Lobby Day, Washington D.C.
International Women’s Day
Taner Kılıç’s birthday
International Day for the Elimination of Racial Discrimination
Get on the Bus (GOTB)
Anniversary of human rights defender Xulhaz Mannan’s death
World Refugee Day
Torture Awareness Month
Launch of Pride Festivities

The Rohingya Crisis
Refugees
Human Rights Defenders
Stop Unlawful Killing By Police
Abolish the Death Penalty
End Gun Violence
Stop Online Violence Against Women
Justice for Indigenous Women
Security & Human Rights
Individuals at Risk

The Rohingya Crisis

The Rohingya are a predominantly Muslim ethnic minority in the Rakhine State of Myanmar. For decades, they have been oppressed by state-sponsored, institutionalized discrimination and persecution. Since late August 2017, the Myanmar military has waged a devastating campaign of ethnic cleansing and violence against the Rohingya minority. An unknown number have been killed in mass shootings, women and girls have been raped, and entire Rohingya villages have been burned to the ground.
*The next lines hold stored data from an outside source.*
(** * HTTP/3 framing codec and header-decode verifier (proxygen)

    A shallow embedding of
      - proxygen/lib/http/codec/HQFramer.cpp        (framer and per-frame parsers),
      - proxygen/lib/http/codec/HQFramedCodec.cpp   (the resumable frame parser),
      - proxygen/lib/http/codec/HeaderDecodeInfo.cpp (the header verifier),
    together with the properties the specification states about them.

    Conventions.  A [uint64_t] is a [Z] with the wrap-around written
    out ([u64]); a byte is [Init.Byte.byte]; an [IOBufQueue] and a
    [Cursor] are the list of bytes they hold, resp. the list of bytes still
    ahead; output parameters are passed in and returned. *)

From Stdlib Require Import Bool String Ascii ZArith List Lia.
From coqutil Require Import Byte.
Import ListNotations.
Local Open Scope Z_scope.

(** ** Machine integers and byte buffers *)

Definition u64 (x : Z) : Z := x mod 2 ^ 64.
Definition u8 (x : Z) : Z := x mod 2 ^ 8.

Definition IOBuf := list byte.
Definition IOBufQueue := list byte.
Definition Cursor := list byte.

Definition computeChainDataLength (data : IOBuf) : Z := Z.of_nat (length data).
Definition totalLength (c : Cursor) : Z := Z.of_nat (length c).

(** [Cursor::canAdvance(n)]. *)
Definition canAdvance (c : Cursor) (n : Z) : bool := n <=? totalLength c.

(** [Cursor::clone(out, n)]: the next [n] bytes and the advanced cursor. *)
Definition clone (c : Cursor) (n : Z) : IOBuf * Cursor :=
  (firstn (Z.to_nat n) c, skipn (Z.to_nat n) c).

(** [Cursor::skip(n)]. *)
Definition skip (c : Cursor) (n : Z) : Cursor := skipn (Z.to_nat n) c.

(** [folly::Expected<T, E>]. *)
Inductive Expected (T E : Type) : Type :=
| Ok (v : T)
| Unexpected (e : E).
Arguments Ok {T E} v.
Arguments Unexpected {T E} e.

Definition hasError {T E} (r : Expected T E) : bool :=
  match r with Ok _ => false | Unexpected _ => true end.

(** Big-endian byte strings of a fixed width. *)
Fixpoint be_split (n : nat) (w : Z) : list byte :=
  match n with
  | O => []
  | S m => byte.of_Z (w / 2 ^ (8 * Z.of_nat m)) :: be_split m w
  end.

Definition be_combine (bs : list byte) : Z :=
  fold_left (fun acc b => acc * 256 + byte.unsigned b) bs 0.

(** ** The QUIC variable-length integer codec *)

Module quic.

Inductive TransportErrorCode := INTERNAL_ERROR.

Definition kOneByteLimit : Z := 0x3F.
Definition kTwoByteLimit : Z := 0x3FFF.
Definition kFourByteLimit : Z := 0x3FFFFFFF.
Definition kEightByteLimit : Z := 0x3FFFFFFFFFFFFFFF.

(** Modelled from the spec: [quic::getQuicIntegerSize] of
    quic/codec/QuicInteger.h, which is not under src/ (section 4.A,
    [sizeOf]): the smallest of the four length classes that fits, and
    [TooLarge] from 2^62 on. *)
Definition getQuicIntegerSize (value : Z) : Expected Z TransportErrorCode :=
  if value <=? kOneByteLimit then Ok 1
  else if value <=? kTwoByteLimit then Ok 2
  else if value <=? kFourByteLimit then Ok 4
  else if value <=? kEightByteLimit then Ok 8
  else Unexpected INTERNAL_ERROR.

(** Modelled from the spec: [quic::encodeQuicInteger] (section 4.A,
    [encode]): the top two bits of the first byte carry the length class,
    the other bits the value, most significant byte first.  Nothing is
    appended when the value is too large. *)
Definition encodeQuicInteger (value : Z) (appender : IOBufQueue)
  : Expected Z TransportErrorCode * IOBufQueue :=
  if value <=? kOneByteLimit then (Ok 1, appender ++ be_split 1 value)
  else if value <=? kTwoByteLimit then
    (Ok 2, appender ++ be_split 2 (Z.lor value 0x4000))
  else if value <=? kFourByteLimit then
    (Ok 4, appender ++ be_split 4 (Z.lor value 0x80000000))
  else if value <=? kEightByteLimit then
    (Ok 8, appender ++ be_split 8 (Z.lor value 0xC000000000000000))
  else (Unexpected INTERNAL_ERROR, appender).

(** Modelled from the spec: [quic::decodeQuicInteger(cursor, atMost)]
    (section 4.A, [decode]): [None], with the cursor where it was, when
    fewer bytes than the class of the first byte asks for are ahead or
    when they would go beyond [atMost]; otherwise the value, the number
    of bytes read, and the advanced cursor. *)
Definition decodeQuicInteger (cursor : Cursor) (atMost : Z)
  : option (Z * Z) * Cursor :=
  match cursor with
  | [] => (None, cursor)
  | firstByte :: _ =>
      if atMost =? 0 then (None, cursor)
      else
        let varintType := Z.shiftr (byte.unsigned firstByte) 6 in
        let bytesExpected := Z.shiftl 1 varintType in
        if negb (canAdvance cursor bytesExpected) || (atMost <? bytesExpected)
        then (None, cursor)
        else
          let n := Z.to_nat bytesExpected in
          (Some (Z.land (be_combine (firstn n cursor))
                        (Z.ones (8 * bytesExpected - 2)),
                 bytesExpected),
           skipn n cursor)
  end.

(** The one-argument overload: [atMost] defaults to [sizeof(uint64_t)]. *)
Definition decodeQuicInteger1 (cursor : Cursor) : option (Z * Z) * Cursor :=
  decodeQuicInteger cursor 8.

End quic.

Definition WriteResult := Expected Z quic.TransportErrorCode.

(** The bytes and the size of the encoding of a value that fits. *)
Definition varint_bytes (v : Z) : list byte := snd (quic.encodeQuicInteger v []).
Definition varint_size (v : Z) : Z :=
  match quic.getQuicIntegerSize v with Ok n => n | Unexpected _ => 0 end.

(** ** Declarations of HQFramer.h *)

Module HTTP3.
(** The error codes named in the sources; [HTTP_ERROR code] stands for
    the other codes of the enumeration (the [HTTP_WRONG_STREAM] family a
    [checkFrameAllowed] may answer with). *)
Inductive ErrorCode :=
| HTTP_MALFORMED_FRAME_DATA
| HTTP_MALFORMED_FRAME_HEADERS
| HTTP_MALFORMED_FRAME_PRIORITY
| HTTP_MALFORMED_FRAME_CANCEL_PUSH
| HTTP_MALFORMED_FRAME_SETTINGS
| HTTP_MALFORMED_FRAME_PUSH_PROMISE
| HTTP_MALFORMED_FRAME_GOAWAY
| HTTP_MALFORMED_FRAME_MAX_PUSH_ID
| HTTP_ERROR (code : Z).
End HTTP3.
Import HTTP3.

(** [ParseResult] is [folly::Optional<HTTP3::ErrorCode>]: [None] is success. *)
Definition ParseResult := option ErrorCode.

(** Modelled from the spec: the enumeration [PriorityElementType] of
    HQFramer.h (not under src/), with the enumerators in the order the data
    model lists them; they are the values of a two-bit field. *)
Inductive PriorityElementType :=
| REQUEST_STREAM | PUSH_STREAM | PLACEHOLDER | TREE_ROOT.

Definition PriorityElementType_to_Z (t : PriorityElementType) : Z :=
  match t with
  | REQUEST_STREAM => 0 | PUSH_STREAM => 1 | PLACEHOLDER => 2 | TREE_ROOT => 3
  end.

(** [static_cast<PriorityElementType>] of a two-bit value. *)
Definition PriorityElementType_of_Z (z : Z) : PriorityElementType :=
  match z with
  | 0 => REQUEST_STREAM | 1 => PUSH_STREAM | 2 => PLACEHOLDER | _ => TREE_ROOT
  end.

Definition PriorityElementType_eqb (a b : PriorityElementType) : bool :=
  PriorityElementType_to_Z a =? PriorityElementType_to_Z b.

Record PriorityUpdate := mkPriorityUpdate {
  prioritizedType : PriorityElementType;
  dependencyType : PriorityElementType;
  exclusive : bool;
  prioritizedElementId : Z;
  elementDependencyId : Z;
  weight : Z
}.

Definition PushId := Z.
Definition SettingId := Z.
Definition SettingValue := Z.
Definition SettingPair := (SettingId * SettingValue)%type.
Definition FrameType := Z.

Module FrameHeader.
Record t := mk { type : FrameType; length : Z }.
End FrameHeader.

(** The constants, macros and enumerator values that HQFramer.h declares.
    The header is not under src/, so the development takes them as a
    parameter; [draft_constants] below is one assignment. *)
Record HQConstants := mkHQConstants {
  kPushIdMask : Z;
  kUnframedDataFrameLen : Z;
  kSessionStreamId : Z;
  PRIORITIZED_TYPE_POS : Z;
  DEPENDENCY_TYPE_POS : Z;
  PRIORITY_EMPTY_POS : Z;
  PRIORITY_EXCLUSIVE_MASK : Z;
  DATA : FrameType;
  HEADERS : FrameType;
  PRIORITY : FrameType;
  CANCEL_PUSH : FrameType;
  SETTINGS : FrameType;
  PUSH_PROMISE : FrameType;
  GOAWAY : FrameType;
  MAX_PUSH_ID : FrameType;
  HEADER_TABLE_SIZE : SettingId;
  NUM_PLACEHOLDERS : SettingId;
  MAX_HEADER_LIST_SIZE : SettingId;
  QPACK_BLOCKED_STREAMS : SettingId
}.

(** The frame types and setting identifiers of the HTTP/3 draft this code
    implements, the push-id sentinel on the high bit, and the PRIORITY flag
    byte laid out as PT(2) DT(2) Empty(3) E(1). *)
Definition draft_constants : HQConstants := {|
  kPushIdMask := 2 ^ 63;
  kUnframedDataFrameLen := 0;
  kSessionStreamId := 2 ^ 64 - 1;
  PRIORITIZED_TYPE_POS := 6;
  DEPENDENCY_TYPE_POS := 4;
  PRIORITY_EMPTY_POS := 1;
  PRIORITY_EXCLUSIVE_MASK := 0x01;
  DATA := 0x00;
  HEADERS := 0x01;
  PRIORITY := 0x02;
  CANCEL_PUSH := 0x03;
  SETTINGS := 0x04;
  PUSH_PROMISE := 0x05;
  GOAWAY := 0x07;
  MAX_PUSH_ID := 0x0D;
  HEADER_TABLE_SIZE := 0x01;
  NUM_PLACEHOLDERS := 0x08;
  MAX_HEADER_LIST_SIZE := 0x06;
  QPACK_BLOCKED_STREAMS := 0x07
|}.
These crimes against humanity have been documented in a recent Amnesty International report.

Take Action

  1. Raise public awareness on the Rohingya crisis in your community:
    • Hold a public forum or teach-in on refugees focusing on the plight of the Rohingya. Screen the virtual reality video “I Am Rohingya”.
    • Contact your local media and ask them to write an article or host a radio show on the Rohingya. Cite Amnesty’s report Caged Without a Roof: Apartheid in Myanmar’s Rakhine State.
    • Host a photo exhibit using documentation from Amnesty’s researchers on the ground. Share these images in your community and tell the story of the Rohingya. For help on accessing the images, contact [email protected].
  2. Urge your member of Congress to stand on the right side of history by co-sponsoring this urgently needed, bipartisan legislation: The Burma Human Rights and Freedom Act of 2017 (S.2060) and The BURMA Act of 2017 (H.R. 4223). Send a message to your representatives and learn more here.
  3. On February 23, 2018, Amnesty International activists from all over the country will kick off AIUSA’s Annual General Meeting in Bethesda, Maryland with a public art installation made up of origami doves. This art action is a symbol for peace and the protection of human rights for the Rohingya. Use half of an 8 ½” by 11” white paper and create an origami dove. Check out this origami instructional video for details. Send your doves to this address and make sure they’ll arrive by February 20, 2018:
  4. Attn: AIUSA Campaigns – Rohingya Crisis
    Amnesty International USA
    600 Pennsylvania Ave SE, Suite #500
    Washington, DC 20003

  5. Get on the Bus with Amnesty International in NYC. On April 6, 2018, activists will gather in New York City for a demonstration calling on Commander-in-Chief General Min Aung Hlaing to order his troops to put a stop to the ongoing crimes against humanity and campaign of ethnic cleansing against the Rohingya people. If you can’t make it to New York City, organize a solidarity rally in your community! Click here to learn more about GOTB.

Refugees

Imagine how you’d feel if you lost your home, your parents and your friends and had to flee your country. What if you needed the help of total strangers? That is the situation that millions of people around the world are facing. They are refugees – people fleeing war, violence and persecution. Right now, there are 22.5 million refugees – the largest humanitarian crisis since World War II. More than half of the world’s refugees are children. Take action to free kids growing up in “baby jails” through #TheBerksKids campaign, and help us build an America that welcomes refugees through the #IWelcome campaign.

The Berks Kids

Every year, tens of thousands of people come to the U.S. southern border and ask for asylum. When people seeking asylum arrive at the U.S. border, including children and their parents, some are locked up.This isn’t new, but the government is looking to further expand it and enact more policies to deter, punish, and criminalize these families.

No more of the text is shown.